-- Opening Marker --

(** All tables, from the newest data to the oldest. *)
Definition version_tables (v : Version) : list Scope :=
  reverse (default [] (head (level_slice v))) ++ concat (drop 1 (level_slice v)).

(** The value of a key in a version: that of the first table that has the key. *)
Definition version_find (v : Version) (key : bytes) : option (option bytes) :=
  first_some (scope_find key) (version_tables v).

Lemma scope_find_outside key s :
  scope_loaded s → meet_by_key s key = false → scope_find key s = None.
Proof.
  intros [(t & _ & Hh & _) Hin _] Hm. apply btree_get_None; [by eapply holds_sorted|].
  intros v Hv. apply Hin in Hv. simpl in Hv. congruence.
Qed.

Lemma seeks_increase_ok s h :
  seeks_ok h → scope_cell h s →
  ∃ b h', seeks_increase s h = Ok (b, h') ∧ seeks_ok h' ∧ length h' = length h.
Proof.
  intros Hh Hc. destruct (sc_allowed_seeks s) as [loc|] eqn:E.
  - destruct (lookup_lt_is_Some_2 h loc (Hc loc E)) as [x Hx].
    pose proof Hh as Hh'. unfold seeks_ok in Hh'. rewrite Forall_lookup in Hh'.
    pose proof (Hh' loc x Hx) as Hr. cbn beta in Hr.
    rewrite (seeks_increase_spec s h loc x) by (done || lia).
    unfold SEEK_COMPACTION_COUNT. case_decide; eexists _, _; (split; [done|]);
      (split; [apply Forall_insert; [done|lia]|by rewrite length_insert]).
  - unfold seeks_increase. rewrite E. eauto.
Qed.

Definition hit_of (key : bytes) (o : option (option bytes)) (r : SeekOption KeyValue) : Prop :=
  match o with
  | Some v => r = Hit (key, v)
  | None => ∃ m, r = Miss m
  end.

Lemma query_by_scope_spec key s level h :
  scope_loaded s → seeks_ok h → scope_cell h s →
  ∃ r h', query_by_scope loader_get key s level h = (Ok r, h') ∧
          hit_of key (scope_find key s) r ∧ seeks_ok h' ∧ length h' = length h.
Proof.
  intros Hl Hh Hc. unfold query_by_scope. destruct (meet_by_key s key) eqn:Hm.
  - destruct (loaded_table _ Hl) as (t & -> & Hholds & _).
    rewrite (holds_query _ _ Hholds). unfold scope_find.
    destruct (btree_get key _) as [v|]; cbn [fmap option_fmap option_map].
    + eexists _, _. split_and!; done.
    + case_decide; [|eexists _, _; split_and!; try done; by eexists].
      destruct (seeks_increase_ok s h Hh Hc) as ([|] & h' & -> & ? & ?);
        eexists _, _; split_and!; try done; by eexists.
  - rewrite scope_find_outside by done. eexists _, _; split_and!; try done; by eexists.
Qed.

Lemma query_level_0_spec key ss h :
  (∀ s, s ∈ ss → scope_loaded s) → (∀ s, s ∈ ss → scope_cell h s) → seeks_ok h →
  ∃ h', query_level_0 loader_get key ss h
        = (Ok ((λ v, (key, v)) <$> first_some (scope_find key) ss), h') ∧
        seeks_ok h' ∧ length h' = length h.
Proof.
  revert h. induction ss as [|s ss IH]; intros h Hl Hc Hh; [by eexists|].
  destruct (query_by_scope_spec key s LEVEL_0 h) as (r & h1 & Hq & Hr & Hh1 & Hlen);
    [by apply Hl; left|done|by apply Hc; left|].
  cbn [query_level_0 first_some]. rewrite Hq.
  destruct (scope_find key s) as [v|]; cbn in Hr.
  - subst r. by eexists.
  - destruct Hr as [m ->]. destruct (IH h1) as (h2 & -> & Hh2 & Hlen2).
    + intros s' Hs'. apply Hl. by right.
    + intros s' Hs' loc Hloc. rewrite Hlen. apply (Hc s'); [by right|done].
    + done.
    + eexists. split_and!; [done|done|congruence].
Qed.
End version_laws.

(** ** The search within a sorted level *)

Definition starts (l : list Scope) : list (bytes * Scope) := (λ s, (sc_start s, s)) <$> l.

-- Closing Marker --

= What the exercise asks =
Looking at the records above, please output exactly the lines that run from the one holding "End version_laws." to the final line, and only those.

= Answer to the exercise =
End version_laws.

(** ** The search within a sorted level *)

Definition starts (l : list Scope) : list (bytes * Scope) := (λ s, (sc_start s, s)) <$> l.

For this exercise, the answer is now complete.